Что случилось с непреклонным Ф. Лукояновым, там, в узких коридорах «Дома Свободы» в Тобольске? Ничего особенного. Он был молодым человеком, а вокруг него пробегали веселою стайкой, пели и кололи тонкие пальцы иглами вышивания четыре прелестные молодые девушки. Иногда они пели, играли на рояле, спорили о книгах и стихах по - английски или по французски. При встречах с ним в коридоре улыбчиво, но сдержанно здоровались… Но ему нравилась лишь одна – самая гордая, самая неприступная на вид, и самая красивая – Татьяна. Он знал, что меж ними быть ничего и никогда - не может; ее взгляд, взгляд «дочери тирана» всегда обдавал его нескрываемым холодом презрения, смешанного с невыносимой для него жалостью, но... Но...

Какая-то тонкая струна тихонько играла в его сердце когда он видел ее, слышал голос; что то в его усталой, мертвой душе нежно звенело и дрожало. И едва он случайно услышал разговоры подвыпивших стрелков о грядущем «ночном веселии» в незапертой каюте молодых цесаревен, то струна та в его холодном сердце отчаянно туго зазвенела, разорвалась, он закрыл глаза, лишь на мгновение представил себе то, что может произойти с нею, - со всеми ими! - в эту ночь, под пьяную стрекотню пулеметов и пальбу из винтовок на палубе, ее гибкий изящный стан, шелковистые волосы под грязными, пропахшими махоркой, руками и телами.. И приказал ошеломленному Родионову запереть на ночь пьяных стрелков в их каютах….

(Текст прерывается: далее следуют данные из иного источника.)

(* ===== verification/Probe.v ===== *)
(** vfp/probe/socket.go: the probes that two nodes send to find a path.  A probe
    is one canonical frame of the codec whose value is sealed; its receiver opens
    each sequence number once.  AES-GCM (crypto/cipher) is a class; its laws hold
    for the keys and nonces of their fixed lengths, for which its constructors do
    not fail. *)

From S2P Require Import Prelude Netip Field MessageData Control Message.
From stdpp Require Import gmap.
Open Scope Z_scope.
Open Scope velvet_scope.

(** [Seal key nonce plain additional] and [Open key nonce sealed additional]. *)
Class AEAD := {
  gcm_Seal : list byte → list byte → list byte → list byte → list byte;
  gcm_Open : list byte → list byte → list byte → list byte → option (list byte) }.
Class AEADLaws `{AEAD} : Prop := {
  seal_length k n p a : length (gcm_Seal k n p a) = (length p + 16)%nat;
  open_seal k n p a : gcm_Open k n (gcm_Seal k n p a) a = Some p;
  open_only k n c a p : gcm_Open k n c a = Some p → c = gcm_Seal k n p a }.

Definition MaxPackets : Z := 12000.
Record Received := mkReceived { rc_Round : Z; rc_Sequence : Z; rc_Destination : AddrPort; rc_Seen : AddrPort }.
(** [rv_seen]: the sequence numbers that were opened. *)
Record Receiver := mkReceiver { rv_ID : list byte; rv_Key : list byte; rv_seen : gset Z; rv_until : Z }.

(** [random]: what crypto/rand reads, if it can. *)
Definition NewReceiver (id : list byte) (until : Z) (random : result (list byte)) : result Receiver :=
  key ← random; Ok (mkReceiver id key ∅ until).
Definition nonce_of (seq : Z) : list byte := zeros 4 ++ be_put 8 seq.
(** Go's [copy]. *)
Definition copy_to (dst src : list byte) : list byte := take (length dst) src ++ drop (length src) dst.

Section Probe.
Context `{AEAD}.
Definition Seal (id key : list byte) (seq round : Z) (dst : AddrPort) : result (list byte) :=
  if (seq =? 0) || (MaxPackets <? seq) || (16 <? round) then Err (errors_New "probe budget or round invalid")
  else
    ep ← EndpointValue dst;
    let plain := be_put 2 round ++ ep in
    let data := id ++ be_put 8 seq ++ zeros (length plain + 16) in
    frame ← EncodeDatagram (set_Data data (newMessage PublicProbe));
    let sealed := gcm_Seal key (nonce_of seq) plain (take 36 frame) in
    Ok (take 36 frame ++ copy_to (drop 36 frame) sealed).

(** The guard before the receiver's state is read: whether the packet is refused. *)
Definition refused_envelope (packet : list byte) : result bool :=
  Ok ((len packet <? 62) || (MaxDatagramLength <? len packet)) ||!
  (magic ← Slice packet 0 4 ≫= Uint32; Ok (negb (magic =? Magic))) ||!
  (version ← Octet packet 4; Ok (negb (version =? Version))) ||!
  (kind ← Index packet 5; Ok (negb (bool_decide (kind = type_byte PublicProbe)))) ||!
  (length_ ← Slice packet 6 8 ≫= Uint16; Ok (negb (length_ =? len packet))) ||!
  (tlv ← Slice packet 8 10 ≫= Uint16; Ok (negb (tlv =? SealedProbeTLV))) ||!
  (width ← Slice packet 10 12 ≫= Uint16; Ok (negb (width =? len packet - 12))).
(** What is delivered, if anything, and the receiver after the call. *)
Definition Receiver_Open (now : Z) (packet : list byte) (seen : AddrPort) (r : Receiver) : result (option Received * Receiver) :=
  bad ← refused_envelope packet;
  if bad : bool then Ok (None, r)
  else
    id ← Slice packet 12 28;
    let id := Copy 16 id in
    seq ← Slice packet 28 36 ≫= Uint64;
    if negb (bool_decide (id = rv_ID r)) || (seq =? 0) || (MaxPackets <? seq) then Ok (None, r)
    else if negb (now <? rv_until r) || bool_decide (seq ∈ rv_seen r) then Ok (None, r)
    else
      sealed ← SliceFrom packet 36;
      additional ← Slice packet 0 36;
      match gcm_Open (rv_Key r) (nonce_of seq) sealed additional with
      | Some plain =>
        if len plain <? 2 then Ok (None, r)
        else
          round ← Slice plain 0 2 ≫= Uint16;
          rest ← SliceFrom plain 2;
          match ParseEndpointValue rest with
          | Ok dst =>
            if (16 <? round) || negb (eqb (Is4 (AddrPort_Addr seen)) (Is4 (AddrPort_Addr dst))) then Ok (None, r)
            else Ok (Some (mkReceived round seq dst seen), mkReceiver (rv_ID r) (rv_Key r) ({[seq]} ∪ rv_seen r) (rv_until r))
          | Err _ => Ok (None, r)
          | Panic => Panic
          end
      | None => Ok (None, r)
      end.

(** The two by position; [refused_envelope_eq] and [Receiver_Open_eq] say that no
    read is out of range, so that they are the functions above. *)
Definition canonical (packet : list byte) : bool :=
  negb ((len packet <? 62) || (MaxDatagramLength <? len packet) || negb (be_get packet.[0:4] =? Magic) || negb (be_get packet.[4:5] =? Version) ||
    negb (bool_decide (packet.[5:6] = [type_byte PublicProbe])) || negb (be_get packet.[6:8] =? len packet) ||
    negb (be_get packet.[8:10] =? SealedProbeTLV) || negb (be_get packet.[10:12] =? len packet - 12)).
Definition opens (now : Z) (packet : list byte) (seen : AddrPort) (r : Receiver) : option Received * Receiver :=
  if negb (canonical packet) then (None, r)
  else
    let id := packet.[12:28] in
    let seq := be_get packet.[28:36] in
    if negb (bool_decide (id = rv_ID r)) || (seq =? 0) || (MaxPackets <? seq) then (None, r)
    else if negb (now <? rv_until r) || bool_decide (seq ∈ rv_seen r) then (None, r)
    else
      match gcm_Open (rv_Key r) (nonce_of seq) (drop 36 packet) (take 36 packet) with
      | Some plain =>
        if len plain <? 2 then (None, r)
        else
          let round := be_get plain.[0:2] in
          match ParseEndpointValue (drop 2 plain) with
          | Ok dst =>
            if (16 <? round) || negb (eqb (Is4 (AddrPort_Addr seen)) (Is4 (AddrPort_Addr dst))) then (None, r)
            else (Some (mkReceived round seq dst seen), mkReceiver (rv_ID r) (rv_Key r) ({[seq]} ∪ rv_seen r) (rv_until r))
          | _ => (None, r)
          end
      | None => (None, r)
      end.

Lemma or_else_both a b : Ok a ||! Ok b = Ok (a || b).
Proof using. by destruct a. Qed.
Lemma slice_head {A} (p : list A) n : p.[0:n] = take n p.
Proof using. unfold slice. by rewrite drop_0, Nat.sub_0_r. Qed.
Lemma Index_slice {A} (p : list A) i x : p !! i = Some x → p.[i:S i] = [x].
Proof using. intros L. unfold slice. replace (S i - i)%nat with 1%nat by lia. by rewrite (drop_S _ _ _ L). Qed.
Lemma refused_envelope_eq packet : refused_envelope packet = Ok (negb (canonical packet)).
Proof using.
  unfold refused_envelope, canonical. rewrite negb_involutive. destruct (len packet <? 62) eqn:L; [done|].
  apply Z.ltb_ge in L. unfold len in L. unfold Uint32, Uint16.
  destruct (lookup_lt_is_Some_2 packet 5) as [x Hx]; [lia|].
  rewrite (UintBE_slice 4), !(UintBE_slice 2), !bind_Ok by lia.
  rewrite Octet_ok, bind_Ok by lia. unfold Index. rewrite Hx, bind_Ok. rewrite (Index_slice _ _ _ Hx).
  rewrite (bool_decide_ext (x = type_byte PublicProbe) ([x] = [type_byte PublicProbe])) by (split; congruence).
  by rewrite !or_else_both.
Qed.
Lemma Receiver_Open_eq now packet seen r : Receiver_Open now packet seen r = Ok (opens now packet seen r).
Proof using.
  unfold Receiver_Open, opens. rewrite refused_envelope_eq, bind_Ok. destruct (canonical packet) eqn:C; [|done]. cbn [negb].
  assert (L : (62 <= length packet)%nat).
  { unfold canonical in C. destruct (len packet <? 62) eqn:L; [done|]. apply Z.ltb_ge in L. unfold len in L. lia. }
  unfold Uint64, Uint16. rewrite (Slice_ok packet 12 28), bind_Ok by lia. rewrite Copy_id by (rewrite length_slice; lia).
  rewrite (UintBE_slice 8), bind_Ok by lia. destruct (_ || _ || _); [done|]. destruct (_ || _); [done|].
  rewrite SliceFrom_ok, (Slice_ok packet 0 36), !bind_Ok, slice_head by lia.
  destruct (gcm_Open _ _ _ _) as [plain|]; [|done]. destruct (len plain <? 2) eqn:P; [done|]. apply Z.ltb_ge in P. unfold len in P.
  rewrite (UintBE_slice 2), bind_Ok, SliceFrom_ok, bind_Ok by lia.
  destruct (ParseEndpointValue _) eqn:E; [by destruct (_ || _)|done|by apply returns_parseEndpoint in E].
Qed.
End Probe.

(** [WithZone("")]. *)
Definition without_zone (a : Addr) : Addr := match a with Addr6 v _ => Addr6 v "" | a => a end.
(** The filter of [Listen]: a packet counts only on the address the socket is
    for; [destination] is what the kernel's control message says, if it can be
    read. *)
Definition on_path (local : Addr) (destination : option Addr) : bool :=
  match destination with Some ip => bool_decide (Unmap ip = without_zone (Unmap local)) | None => false end.
(** [Send]: the family is that of the socket. *)
Definition sendable (local dst : AddrPort) : bool := eqb (Is4 (AddrPort_Addr dst)) (Is4 (AddrPort_Addr local)).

Все, написанное здесь, всего лишь версия историков. Это - не рассказ о Любви. Пожалуй, только о ее искре, которая заронилась в чье - то сердце, жесткое, огрубевшее в цинизме и борьбе за власть и место под солнцем, и тотчас, тотчас - потухла.. Власть.. Власть. Жажда ее. Любыми путями. Любой ценой. В любом виде. Над душами. Телами. Нравами. Привычками. Просто – жизнями.

Она, конечно, была для Лукоянова куда важнее и нужнее всего остального. Но на какой-то миг эта самая волчица – власть стушевалась и оробела, отступила перед чем то более мощным и сильным на свете, чем ее уверенный, страшный, грозный, звериный оскал.. Это невероятно, но это – так. В этом маленьком эпизоде ничуть не сгущена та самая, «реальная краска жизни», которой на взгляд иных читателей, так не хватает в очерках о небожителях: принцессах, аристократах и поэтах. Все записано вслед за предположениями и догадками в письмах и мемуарах.

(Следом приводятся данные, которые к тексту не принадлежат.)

(* ===== verification/DaemonRun.v ===== *)
(** Runs of the process of Daemon.v: a reload that commits, one that is refused, a
    clean stop; and three that end otherwise than they mean to. *)

From S2P Require Import Prelude AtomicFile Netip Ports Spec Desired Recovery Routes Validate Daemon DaemonProps Netlink RunKernel SpecifiedRun.
From stdpp Require Import gmap strings.
Open Scope Z_scope.
Open Scope velvet_scope.

(** * A process *)

(** A specification with one peer, in a table. *)
Definition node_spec (table : Z) : NodeSpec :=
  mkNodeSpec "velvet.io/v1alpha2" "NodeSpec"
    (mkFabricSpec "AQIDBAAAAAAAAAAAAAAAAAAAAAAAAAAAAAAAAAAAAAA=" "10.255.0.0/16" "fd00:2::/64" "fd00:1::/64" None (Some table) ∅)
    (mkNode (mkNodeUID "a" "6ba7b810-9dad-11d1-80b4-00c04fd430c8") "CQAAAAAAAAAAAAAAAAAAAAAAAAAAAAAAAAAAAAAAAAA=" "fd00:1::9") [run_peer ""] None None ∅.
Definition plain_hkdf (secret info : list byte) : result (list byte) := Ok (replicate 32 x01).
Definition run_tracker : Tracker := mkTracker 1800000000000 60000000000.
Definition run_main (once : bool) (n : nat) (l : list action) : (stop + running) * env :=
  main parse_uuid uuid_text parse_key run_public plain_hkdf false once (15 * 1000000000) run_tracker "net:1" n (l, daemon_zero 1000 (mkFs None [] None [])).
Definition final (n : nat) (l : list action) : daemon := (run_main false n l).2.2.
Definition record_of (s : daemon) : State := default State_zero (current (dm_file s)).
Definition tables_started (t : list note) : list Z := omap (λ f, match f with Started _ d _ => Some (FabricTableID d) | _ => None end) t.
Lemma no_record : episode 0 0 false ∅ (mkFs None [] None []).
Proof.
  constructor. intros f Hf. apply list_elem_of_singleton in Hf as ->. split; [|done]. intros st [= <-]. split_and!; cbn; lia.
Qed.

(** It starts with table 100; a reload commits table 200; a request fails because
    the file cannot be read; the ticker finds progress; SIGTERM. *)
Definition good_life : list action :=
  [A_spec (Ok (node_spec 100)); A_files []; A_ready None;
   A_hangup; A_spec (Ok (node_spec 200)); A_done None; A_ready None; A_files [];
   A_request 7; A_spec (Err (errors_New "no such file")); A_files [];
   A_later 5000000000; A_tick; A_files [];
   A_stop; A_ctx; A_done None; A_files []].
Lemma one_generation_witness : episode 0 0 false ∅ (mkFs None [] None []) ∧ (run_main false 9 good_life).1 = inl (Exit 0) ∧
  one_at_a_time (dm_trace (final 9 good_life)) ∧ all_ended_but (λ _, False) (dm_trace (final 9 good_life)).
Proof.
  assert (E : (run_main false 9 good_life).1 = inl (Exit 0)) by by vm_compute.
  pose proof (one_generation parse_uuid uuid_text parse_key run_public plain_hkdf false false (15 * 1000000000) run_tracker "net:1" 9 good_life
    1000 0 0 false ∅ _ ltac:(lia) ltac:(lia) no_record) as W.
  split; [exact no_record|]. split; [exact E|]. unfold final. unfold run_main in *. destruct (main _ _ _ _ _ _ _ _ _ _ 9 _) as [out [l s]].
  cbn [fst snd] in *. subst out. destruct W as (W1 & _ & _ & W2). split; [exact W1|exact (W2 eq_refl)].
Defined.
Lemma record_covers_witness : episode 0 0 false ∅ (mkFs None [] None []) ∧ ∃ active s l, run_main false 3 good_life = (inr active, (l, s)) ∧
  (FabricTableID (rn_desired active), dm_status s) = (200, mkDaemonStatus true 2 (Some (errors_New "no such file"))) ∧
  ∃ st, current (dm_file s) = Some st ∧ watched "net:1" st = true ∧ 200 ∈ Tables st.
Proof.
  assert (E : match run_main false 3 good_life with
    | (inr a, (_, s)) => (FabricTableID (rn_desired a), dm_status s) = (200, mkDaemonStatus true 2 (Some (errors_New "no such file"))) | _ => False end) by by vm_compute.
  pose proof (record_covers parse_uuid uuid_text parse_key run_public plain_hkdf false false (15 * 1000000000) run_tracker "net:1" 3 good_life
    1000 0 0 false ∅ _ ltac:(lia) ltac:(lia) no_record) as W.
  split; [exact no_record|]. unfold run_main in *. destruct (main _ _ _ _ _ _ _ _ _ _ 3 _) as [[e|a] [l s]]; [destruct E|].
  exists a, s, l. split; [done|]. split; [exact E|]. destruct W as (r & t & b & seen & _ & _ & _ & _ & st & Cu & Wt & _ & T). exists st.
  split; [exact Cu|split; [exact Wt|]]. apply (elem_of_list_to_set (C:=gset Z)), T. unfold tables_in, tables_of. cbn [Recovery.FabricTableID].
  injection E as -> _. set_solver.
Defined.

(** * What the exits leave behind *)

(** SIGTERM while a configuration is being replaced: the candidate is cancelled, the
    rollback is cancelled as well, and the process ends with status 1 without ending
    the episode, as if it had failed.  The service manager records the failure
    ([ExecStopPost]), and the node is due for retirement half an hour after an
    operator stopped it. *)
Definition stopped_in_reload : list action :=
  [A_spec (Ok (node_spec 100)); A_files []; A_ready None; A_later 60000000000; A_maintained; A_tick; A_files [];
   A_hangup; A_spec (Ok (node_spec 200)); A_done None; A_stop; A_ctx; A_done None; A_ctx; A_done None].
Definition due_after_failure (s : daemon) : bool :=
  match Failure (dm_clock s) (record_of s) with
  | Ok st => bool_decide (is_Some (Check_due "net:1" (dm_clock s + 1800000000000) st))
  | _ => false
  end.
Lemma stop_during_reload_retires :
  match run_main false 5 stopped_in_reload with
  | (inl e, (_, s)) => e = Exit 1 ∧ dm_stopping s = true ∧ due_after_failure s = true
  | _ => False
  end.
Proof. by vm_compute. Qed.

(** A candidate that fails may have installed what it wants in its tables.  When the
    rollback fails as well, the process ends, and these tables were never recorded. *)
Definition failed_reload : list action :=
  [A_spec (Ok (node_spec 100)); A_files []; A_ready None;
   A_hangup; A_spec (Ok (node_spec 200)); A_done None; A_ready (Some (errors_New "reconcile")); A_done None; A_timer; A_done None].
Lemma candidate_unrecorded :
  match run_main false 5 failed_reload with
  | (inl e, (_, s)) => e = Exit 1 ∧ tables_started (dm_trace s) = [100; 200; 100] ∧ Tables (record_of s) = [100]
  | _ => False
  end.
Proof. by vm_compute. Qed.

Это был тот Дар Нечаянный Цесаревне Татьяне Романовой, дар Судьбы, который захотели преподнести ей Небеса, незадолго до гибели, уже почти в Предсмертии.. Но она еще не знала об этом. Ей оставалось жить на земле еще два неполных месяца.. ­­

Чиста, хрупка, свежа, как розы,
Бледна, как утренний туман.
Волос каштановая россыпь
Младой окутывает стан.

Но бледность матовую кожи
Живит румянец, как заря.
Она на ангела похожа
В одеждах цвета серебра.

В очах ее бездонных синих
Таится тихая печаль,
Как будто тронул легкий иней
Цветами вытканную даль.

Ей жить, да жить на белом свете
И собирать в букет цветы…
Но смертью дышит русский ветер
На эти милые черты.

Вторая дочь Николая II и Александры, Татьяна, была больше похожа на великую княжну в классическом представлении, чем на старшую сестру. В их союзе, традиционно называемом the big pair, она играла лидирующую роль, оставляя Ольге место интеллектуалки и мечтательницы.

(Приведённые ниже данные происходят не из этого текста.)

(* ===== verification/StaticPorts.v ===== *)
(** The ports of configured Links: [reserveStaticPorts] and [reserveStaticPort] of
    runtime/ports.go, [liveDesired] and [retryStaticPort] of
    runtime/link_manager.go, and the wait for a port in [runLink]
    (runtime/link_discovery.go). *)

From S2P Require Import Prelude Netip Ports Desired Interfaces DynamicPolicy Attempts Routes.
From stdpp Require Import gmap strings.
Open Scope Z_scope.
Open Scope velvet_scope.

Definition set_WaitingPort (v : bool) (p : LinkPlan) : LinkPlan :=
  mkLinkPlan v (lk_Ports p) (Probing p) (ReceiveOnly p) (lk_PeerName p) (InterfaceName p) (OwnerAlias p)
    (lk_PrivateKey p) (PeerPublicKey p) (PresharedKey p) (ListenPort p) (lk_Endpoints p) (Keepalive p) (BootstrapAddress p) (LinkOverrides p).

Section Static.
(** [net.ListenUDP] on a port, with the port that the socket has, and [Close]. *)
Context {E : Type} (listen : Z → E → (error + Z) * E) (close : E → E).

(** The pool, the resources of [linkManager], and the rest of the machine. *)
Record statics := mkStatics { sp_ports : portPool; sp_resources : gmap string linkResources; sp_env : E }.
Definition own_port (plan : LinkPlan) (lease : portLease) (st : statics) : statics :=
  mkStatics (sp_ports st) (<[OwnerAlias plan := mkResources plan (Some lease) false]> (sp_resources st)) (sp_env st).
(** [linkManager.removed]. *)
Definition removed_port (plan : LinkPlan) (err : result unit) (st : statics) : statics :=
  match sp_resources st !! OwnerAlias plan with
  | None => st
  | Some r =>
    match err with
    | Ok _ => mkStatics (lease_release (res_port r) (sp_ports st)) (delete (OwnerAlias plan) (sp_resources st)) (sp_env st)
    | _ => mkStatics (sp_ports st) (<[OwnerAlias plan := mkResources (res_plan r) (res_port r) true]> (sp_resources st)) (sp_env st)
    end
  end.
(** A Link that owns its resources, [owned != nil && !owned.cleanup]. *)
Definition owned_plan (plan : LinkPlan) (rs : gmap string linkResources) : option LinkPlan :=
  r ← rs !! OwnerAlias plan; if cleanup r then None else Some (res_plan r).

(** ** Reserving *)

(** The function it binds with; [x.1] says whether its [socket] is open. *)
Definition static_bind (sticky port : Z) (x : bool * E) : (error + Z) * (bool * E) :=
  let x := if x.1 then (false, close x.2) else x in
  if negb (port =? 0) && (port =? sticky) then (inr port, x)
  else match listen port x.2 with (inl e, y) => (inl e, (false, y)) | (inr actual, y) => (inr actual, (true, y)) end.
Definition reserveStaticPort (sticky start : Z) (plan : LinkPlan) (st : statics) : bind_result * statics :=
  let '(r, ports, (socket, x)) := portPool_bind (static_bind sticky) (lk_Ports plan) sticky start (sp_ports st) (false, sp_env st) in
  (r, mkStatics ports (sp_resources st) (if socket : bool then close x else x)).

(** The port that an interface has now, and [rand.IntN]. *)
Context (sticky start : LinkPlan → Z).
Definition fixed_port (plan : LinkPlan) : bool := negb (pc_Port (lk_Ports plan) =? 0).
Definition reserve_link (fixed : bool) (plan : LinkPlan) (st : statics) : result (LinkPlan * statics) :=
  if negb (eqb (fixed_port plan) fixed) then Ok (plan, st)
  else
    match owned_plan plan (sp_resources st) with
    | Some owned => Ok (set_port_plan (ListenPort owned) plan, st)
    | None =>
      match reserveStaticPort (sticky plan) (start plan) plan st with
      | (BindPanic, _) => Panic
      | (Bound lease, st) => let plan := set_port_plan (lease_port lease) plan in Ok (plan, own_port plan lease st)
      | (_, st) => Ok (set_WaitingPort true plan, st)
      end
    end.
Fixpoint reserve_pass (fixed : bool) (plans : list LinkPlan) (st : statics) : result (list LinkPlan * statics) :=
  match plans with
  | [] => Ok ([], st)
  | plan :: plans =>
    '(plan, st) ← reserve_link fixed plan st;
    '(plans, st) ← reserve_pass fixed plans st;
    Ok (plan :: plans, st)
  end.
(** Fixed reservations go first. *)
Definition reserveStaticPorts (plans : list LinkPlan) (st : statics) : result (list LinkPlan * statics) :=
  '(plans, st) ← reserve_pass true plans st; reserve_pass false plans st.

(** ** What maintenance works on *)

Definition live_links (rs : gmap string linkResources) (plans : list LinkPlan) : list LinkPlan :=
  map (λ plan, default plan (owned_plan plan rs)) plans.
Definition liveDesired (rs : gmap string linkResources) (d : DesiredState) : DesiredState :=
  mkDesiredState (RetainedLinks d) (Ports d) (ds_Durable d) (ds_UID d) (UUID d) (FabricPSK d) (LinkPoolV4 d) (LinkPoolV6 d) (LoopbackPoolV6 d)
    (LoopbackV6 d) (ds_VFPPort d) (FabricTableID d) (LoopbackOwnerAlias d) (Forwarding d) (live_links rs (Links d)) (ds_Routes d) (Rules d) (ds_Babel d)
    (ds_DynamicLinks d) (ds_PrivateKey d).

(** ** Waiting for a port *)

(** What a retry meets: the random start, the port that the device reports when it
    is prepared and configured, whether an endpoint is chosen, and the jitter of the
    next delay. *)
Record retry := mkRetry { rt_sticky : Z; rt_start : Z; rt_configured : Z; rt_actual : Z; rt_change : bool; rt_draw : Z }.
Definition PrepareConfigure (c : retry) (next : LinkPlan) : K LinkPlan :=
  K_bind _ _ (λ next, K_bind _ _ (λ _, K_ret _ next) (ConfigureDynamic (rt_actual c) (rt_change c) next)) (PrepareDynamic (rt_configured c) next).
(** The plan in the result is that of the first return value, with or without an
    error. *)
Definition retryStaticPort (c : retry) (plan : LinkPlan) (st : statics) (k : kernel) : (LinkPlan * option error) * (statics * kernel) :=
  match reserveStaticPort (rt_sticky c) (rt_start c) plan st with
  | (Bound lease, st) =>
    let next := set_WaitingPort false (set_port_plan (lease_port lease) plan) in
    let st := own_port next lease st in
    let '(r, k) := PrepareConfigure c next k in
    match r with
    | Ok next => ((next, None), (own_port next lease st, k))
    | _ =>
      let '(cleanupErr, k) := RemoveDynamic plan k in
      ((plan, Some (errors_New "prepare")), (removed_port plan cleanupErr st, k))
    end
  | (_, st) => ((plan, Some (errors_New "Link UDP ports unavailable")), (st, k))
  end.
(** The loop of [runLink]: the retries until one succeeds, and the delays before
    the next. *)
Fixpoint await_port (l : list retry) (failures : Z) (plan : LinkPlan) (st : statics) (k : kernel) : option LinkPlan * list Z * (statics * kernel) :=
  match l with
  | [] => (None, [], (st, k))
  | c :: l =>
    let '((plan, err), (st, k)) := retryStaticPort c plan st k in
    match err with
    | None => (Some plan, [], (st, k))
    | Some _ =>
      let '(r, delays, w) := await_port l (Z.min (failures + 1) 7) plan st k in
      (r, DynamicPolicy.retryDelay failures (rt_draw c) :: delays, w)
    end
  end.
End Static.
Arguments mkStatics {E} _ _ _. Arguments sp_ports {E} _. Arguments sp_resources {E} _. Arguments sp_env {E} _.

Имея разницу всего лишь в полтора года и живя в крайне замкнутом мирке, сестры были близки между собой и появлялись вместе не только на официальных мероприятиях, но и в воспоминаниях современников. Вместе и в противопоставление друг другу.
"Татьяна Николаевна от природы скорее сдержанная, обладала волей, но была менее откровенна и непосредственна, чем старшая сестра. Она была также менее даровита, но искупала этот недостаток большой последовательностью и ровностью характера. Она была очень красива, хотя не имела прелести Ольги Николаевны… Своей красотой и природным умением держаться в обществе Она затеняла сестру, которая меньше занималась Своей особой и как-то стушевывалась», - вспоминал П.Жильяр.

Ольга и Татьяна

Нестандартно широко расставленные большие глаза, стройная фигурка и изумительный профиль заставляли многих признавать Татьяну самой красивой изо всех дочерей Николая II.
«Татьяна… была красивее своей сестры, но производила впечатление менее открытой, искренней и непосредственной натуры», - вспоминал Жильяр. «Темноволосая, бледнолицая, с широко расставленными глазами - это придавало Ее взгляду поэтическое, несколько отсутствующее выражение, что не соответствовало Ее характеру», - рассказывала Буксгевден.
Ольга могла витать в облаках, раздражаться по пустякам, легко вспыхивать от гнева и быстро успокаиваться, Татьяна же обычно была спокойна, собрана и раздражающе практична. Ехидное прозвище «гувернантка», данное любящими сестрами, приклеилось к ней намертво.

Татьяна в детстве

«Если Великая Княжна Ольга была воплощением женственности и особенной ласковости, то Великая Княжна Татьяна была, несомненно, воплощением другого начала - мужественного, энергичного и сильного, - вспоминал лежавший в лазарете Семен Павлов. - Немножечко выше старшей Сестры, но такая же изящная и стройная, Она обнаруживала большую твердость и силу во всем. Соответственно Ее характеру и движения Ее, хотя и мягкие, были четки и резки. Взгляд - выразителен и смел. Здоровалась Она также чисто по-мужски, крепко пожимая руку и глядя прямо в глаза тому, с кем здоровалась….Если Великая Княжна Ольга предрасполагала к откровенности и интимному разговору, то Великая Княжна Татьяна вызывала к Себе чувство глубочайшего уважения. Она была также доступна, как и Княжна Ольга. Но в минуты тяжелого душевного состояния я обратился бы не к Ней, а именно к Великой Княжне Ольге».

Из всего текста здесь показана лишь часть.